This month marks what would be, in normal times, the start of the Paris tourist season. The British half-term, the American spring vacation, the German winter break, all happen close to now. Chinese and Japanese tour groups arrive too, as the weather warms and the sun reappears.

The visitors flock to the same place: The Champ de Mars. The former military drilling ground is home to the Eiffel Tower at its north end. For reasons not clear to me or most Parisians, tourists love to stand in line there for hours, then pay up to $30 to take an elevator to the top and look out over the city.

Now, the tower is closed because of the pandemic, and France’s borders are basically shut to non-Europeans. The Champ de Mars is sparsely populated. Even the pickpockets have disappeared. The brand new entrance to the tower, constructed over several years and no doubt at great expense, is deserted.

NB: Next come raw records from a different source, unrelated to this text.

(* ===== verification/GoMap.v ===== *)
(** * Go maps with string keys

    A Go [map[string]V] is represented by the list of its entries, in the
    order in which one [range] over it visits them: Go leaves that order
    unspecified, so every theorem about a function that ranges over a map
    holds for each order.  A map in the sense of Go has each key once
    ([map_ok]). *)

From S2P Require Import Prelude.
From stdpp Require Import sorting.
From stdpp Require Import options.

Abbreviation gomap V := (list (string * V)).

Section ops.
Context {V : Type}.

(** [m[k]], with the second result of the comma-ok form as the option. *)
Fixpoint map_get (k : string) (m : gomap V) : option V :=
  match m with
  | [] => None
  | (k', v) :: m => if decide (k = k') then Some v else map_get k m
  end.

(** [m[k] = v] *)
Fixpoint map_set (k : string) (v : V) (m : gomap V) : gomap V :=
  match m with
  | [] => [(k, v)]
  | (k', v') :: m => if decide (k = k') then (k, v) :: m else (k', v') :: map_set k v m
  end.

(** [delete(m, k)] *)
Definition map_del (k : string) (m : gomap V) : gomap V :=
  filter (λ kv : string * V, kv.1 ≠ k) m.

Definition map_keys (m : gomap V) : list string := m.*1.

Definition map_ok (m : gomap V) : Prop := NoDup (map_keys m).

#[global] Instance map_ok_dec m : Decision (map_ok m).
Proof. unfold map_ok. apply _. Defined.

Lemma map_get_Some_elem k v m : map_get k m = Some v → (k, v) ∈ m.
Proof.
  induction m as [|[k' v'] m IH]; simpl; [done|].
  case_decide; intros [=]; subst; [by left|right; auto].
Qed.

Lemma map_get_elem k v m : map_ok m → (k, v) ∈ m → map_get k m = Some v.
Proof.
  unfold map_ok, map_keys.
  induction m as [|[k' v'] m IH]; simpl; [by rewrite elem_of_nil|].
  rewrite NoDup_cons, elem_of_cons. intros [Hk Hm] [[= -> ->]|Hin].
  - by rewrite decide_True.
  - rewrite decide_False; [by apply IH|].
    intros ->. apply Hk, list_elem_of_fmap. by exists (k', v).
Qed.

Lemma map_get_Some k v m : map_ok m → map_get k m = Some v ↔ (k, v) ∈ m.
Proof. split; auto using map_get_Some_elem, map_get_elem. Qed.

Lemma map_get_None k m : map_get k m = None ↔ k ∉ map_keys m.
Proof.
  unfold map_keys. induction m as [|[k' v'] m IH]; simpl; [set_solver|].
  case_decide; set_solver.
Qed.

Lemma map_get_is_Some k m : is_Some (map_get k m) ↔ k ∈ map_keys m.
Proof.
  rewrite <- not_eq_None_Some, map_get_None.
  split; [by intros ?%dec_stable|by intros ? ?].
Qed.

Lemma map_get_set_eq k v m : map_get k (map_set k v m) = Some v.
Proof.
  induction m as [|[k' v'] m IH]; simpl; [by rewrite decide_True|].
  case_decide; simpl; [by rewrite decide_True|by rewrite decide_False].
Qed.

Lemma map_get_set_ne k k' v m : k ≠ k' → map_get k (map_set k' v m) = map_get k m.
Proof.
  intros Hne. induction m as [|[k2 v2] m IH]; simpl; [by rewrite decide_False|].
  case_decide; subst; simpl; [by rewrite !decide_False by done|].
  by case_decide; [|apply IH].
Qed.

Lemma map_keys_set_elem k k' v m : k ∈ map_keys (map_set k' v m) ↔ k = k' ∨ k ∈ map_keys m.
Proof.
  rewrite <- !map_get_is_Some. destruct (decide (k = k')) as [->|].
  - rewrite map_get_set_eq. naive_solver.
  - rewrite map_get_set_ne by done. naive_solver.
Qed.

Lemma map_set_ok k v m : map_ok m → map_ok (map_set k v m).
Proof.
  unfold map_ok. induction m as [|[k' v'] m IH]; simpl.
  - intros _. apply NoDup_singleton.
  - rewrite NoDup_cons. intros [Hk Hm]. case_decide as Hkk; simpl; subst.
    + by apply NoDup_cons.
    + apply NoDup_cons; split; [|by apply IH].
      intros [->|?]%map_keys_set_elem; [by apply Hkk|by apply Hk].
Qed.

Lemma map_get_del_eq k m : map_get k (map_del k m) = None.
Proof.
  apply map_get_None. unfold map_del, map_keys. intros ([k' v] & -> & Hin)%list_elem_of_fmap.
  by apply list_elem_of_filter in Hin as [? _].
Qed.

Lemma map_get_del_ne k k' m : k ≠ k' → map_get k (map_del k' m) = map_get k m.
Proof.
  intros Hne. unfold map_del. induction m as [|[k2 v2] m IH]; [done|].
  rewrite filter_cons. cbn [fst map_get]. repeat case_decide; subst; simpl; try done.
  - by rewrite decide_True.
  - by rewrite decide_False.
Qed.

Lemma map_set_fresh k v m : map_get k m = None → map_set k v m = m ++ [(k, v)].
Proof.
  induction m as [|[k' v'] m IH]; simpl; [done|].
  case_decide; [done|]. intros Hm. by rewrite IH.
Qed.

(** Two representations of the same map: the order of the entries is the
    only difference. *)
Lemma map_get_perm k m1 m2 : map_ok m1 → m1 ≡ₚ m2 → map_get k m1 = map_get k m2.
Proof.
  intros Hok Hp. assert (map_ok m2) as Hok2.
  { unfold map_ok, map_keys in *. by rewrite <- Hp. }
  apply option_eq; intros v. rewrite !map_get_Some by done. by rewrite Hp.
Qed.

Lemma map_ok_perm m1 m2 : m1 ≡ₚ m2 → map_ok m1 → map_ok m2.
Proof. unfold map_ok, map_keys. by intros ->. Qed.

Lemma map_ext_perm m1 m2 :
  map_ok m1 → map_ok m2 → (∀ k, map_get k m1 = map_get k m2) → m1 ≡ₚ m2.
Proof.
  intros H1 H2 Heq. apply NoDup_Permutation.
  - by eapply NoDup_fmap_1.
  - by eapply NoDup_fmap_1.
  - intros [k v]. by rewrite <- !map_get_Some, Heq by done.
Qed.
End ops.

Lemma map_set_Forall {V} (P : string * V → Prop) k v m :
  P (k, v) → Forall P m → Forall P (map_set k v m).
Proof.
  intros Hv. induction 1 as [|[k' v'] m Hp Hm IH]; simpl; [by repeat constructor|].
  case_decide; by constructor.
Qed.

Lemma map_get_fmap {V W} (f : V → W) k (m : gomap V) :
  map_get k ((λ kv, (kv.1, f kv.2)) <$> m) = f <$> map_get k m.
Proof. induction m as [|[k' v] m IH]; simpl; [done|]. by case_decide. Qed.

Lemma map_keys_fmap {V W} (f : V → W) (m : gomap V) :
  map_keys ((λ kv, (kv.1, f kv.2)) <$> m) = map_keys m.
Proof. unfold map_keys. rewrite <- list_fmap_compose. by apply list_fmap_ext. Qed.

(** ** Sorting by key, the order in which encoding/json writes a map *)

Definition key_le {V} (p q : string * V) : Prop := String.le p.1 q.1.

#[export] Instance key_le_dec {V} : RelDecision (@key_le V).
Proof. intros p q. unfold key_le. apply _. Defined.

Section sort.
Context {V : Type}.

Fixpoint sort_insert (p : string * V) (m : gomap V) : gomap V :=
  match m with
  | [] => [p]
  | q :: m => if decide (key_le p q) then p :: q :: m else q :: sort_insert p m
  end.

Fixpoint map_sort (m : gomap V) : gomap V :=
  match m with
  | [] => []
  | p :: m => sort_insert p (map_sort m)
  end.

Lemma sort_insert_perm p m : sort_insert p m ≡ₚ p :: m.
Proof.
  induction m as [|q m IH]; simpl; [done|]. case_decide; [done|].
  rewrite IH. apply Permutation_swap.
Qed.

Lemma map_sort_perm m : map_sort m ≡ₚ m.
Proof. induction m as [|p m IH]; simpl; [done|]. by rewrite sort_insert_perm, IH. Qed.

Lemma sort_insert_sorted p m :
  StronglySorted key_le m → StronglySorted key_le (sort_insert p m).
Proof.
  induction m as [|q m IH]; simpl; [by repeat constructor|].
  intros [Hm Hq]%StronglySorted_inv. case_decide as Hpq.
  - constructor; [by constructor|]. constructor; [done|].
    eapply Forall_impl; [done|]. intros r Hr. unfold key_le in *. by etrans.
  - constructor; [by apply IH|].
    rewrite sort_insert_perm. constructor; [|done].
    unfold key_le in *. by destruct (total String.le p.1 q.1).
Qed.

Lemma map_sort_sorted m : StronglySorted key_le (map_sort m).
Proof. induction m; simpl; [constructor|by apply sort_insert_sorted]. Qed.

Lemma map_sort_ok m : map_ok m → map_ok (map_sort m).
Proof. apply map_ok_perm. symmetry. apply map_sort_perm. Qed.

Lemma map_get_sort k m : map_ok m → map_get k (map_sort m) = map_get k m.
Proof. intros Hm. symmetry. apply map_get_perm; [done|]. symmetry. apply map_sort_perm. Qed.

(** Two representations of one map have one sorted form. *)
Lemma map_sort_canonical m1 m2 : map_ok m1 → m1 ≡ₚ m2 → map_sort m1 = map_sort m2.
Proof.
  intros Hok Hp. apply (StronglySorted_unique_strong key_le).
  - intros [k1 v1] [k2 v2] H1 H2 Hle1 Hle2. unfold key_le in *; simpl in *.
    assert (k1 = k2) as -> by (by apply (anti_symm String.le)). f_equal.
    rewrite map_sort_perm in H1. rewrite map_sort_perm, <- Hp in H2.
    apply map_get_elem in H1, H2; [|done..]. congruence.
  - apply map_sort_sorted.
  - apply map_sort_sorted.
  - by rewrite !map_sort_perm.
Qed.
End sort.

(** Sorting looks at the keys only. *)
Lemma map_sort_fmap {V W} (f : V → W) (m : gomap V) :
  map_sort ((λ kv, (kv.1, f kv.2)) <$> m) = (λ kv, (kv.1, f kv.2)) <$> map_sort m.
Proof.
  assert (∀ p (m : gomap V), sort_insert (p.1, f p.2) ((λ kv, (kv.1, f kv.2)) <$> m)
    = (λ kv, (kv.1, f kv.2)) <$> sort_insert p m) as Hins.
  { intros p m'. induction m' as [|q m' IH]; simpl; [done|].
    change (key_le (p.1, f p.2) (q.1, f q.2)) with (key_le p q).
    case_decide; [done|]. exact (f_equal _ IH). }
  induction m as [|p m IH]; [done|]. rewrite fmap_cons. cbn [map_sort].
  rewrite IH. apply Hins.
Qed.

#[export] Hint Resolve map_set_ok map_sort_ok map_sort_perm map_sort_sorted : jsoff.
#[export] Hint Rewrite @map_get_set_eq @map_keys_fmap : jsoff.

The park is a place of nostalgia for me and my family. We lived near it in our first few years in the city, on the avenue de Tourville; the kids were in elementary school. When friends in the U.S. asked if I missed having a backyard, I’d respond that we did have one, 60 acres’ worth. We just had to walk five minutes to get there.

Henry practiced soccer with his friends on the sandy open spaces (the grass was forbidden, of course) and Louise loved the pony ride. We all rode bikes there.

With that history in mind, I visited our former family playground on a recent sunny Sunday and found a Champ de Mars I’d never seen before. You can argue that tourists aren’t great additions to the Paris ambiance, but the place seemed kind of empty without them.  And I felt bad for the handful of remaining souvenir vendors, who used to offer their wares to thousands of visitors every day.

“No sales,” said Abdul, standing in front of the hats and T-shirts he was displaying on a white blanket. In normal times, there would have been dozens like him lining the path from the Métro entrance to the ticket office. It was a team operation in those days: Someone would keep watch for patrolling cops and sound the alarm if any appeared. The vendors would pick up all four corners of their blankets and dash away, returning as soon as the coast was clear.

No police now, but no customers, either, and fewer sellers. Abdul said many of his former competitors had gone back to their home countries, or to Italy.  (Why Italy? I should have asked, though I see that the Roman Colosseum and the Forum have just reopened.) Was the sunny day bringing any buyers out here? I asked. “It’s very bad all the time,” he said.

I found the same phenomenon in the southern portion of the Champ de Mars, where the activities are designed more for children, including locals. The Guignols, a Punch-and-Judy-type show that involves a lot of violence while children scream in delight, was closed indefinitely. A sign inside explained why.

The pony ride was still operating, and the ponies were dutifully carrying a few children around the park. Saïd, the proprietor, told me that his business was suffering not only from the lack of tourists on the Champ de Mars but from the cancellation of church fairs and school festivals that used to hire him. He had seven ponies and donkeys with him, less than usual, and only four went out on the ride I saw.

Still, he said proudly, “We’ve been here forever.” His business dates back to 1899, and even the cart the ponies pulled was 90 years old, he said. Like other small businesses, he was getting government aid that helped him stay afloat.

Twenty years ago, my son Henry’s favorite pastime in his “backyard” was the kid-cart ride. On a weekend day, he would wait in line as long as necessary to have the chance to scoot around in a big oval, dodging the many other carts. His parents, after tucking the ticket money into his pocket, would hang around with their friends and chat.

Few customers were scooting when I visited.

Mikaël, the owner, wasn’t too pessimistic. “At least we get to work,” he said while eating his lunchtime sandwich, noting that restaurants and bars have been closed to inside dining since October. At France’s pathetically slow pace of vaccinations, that’s not likely to change soon.

There was one happy sight: Parisians rediscovering the Champ de Mars. The gardens along the sides were filled with picknickers, and the spring flowers were starting to sprout.

As long as people can get home by the 6 p.m. curfew, it’s a great way to enjoy a place that’s usually unpleasantly clogged. And this may have been the last weekend for a while to enjoy it: Paris is one of the cities being considered for local lockdowns as soon as this week.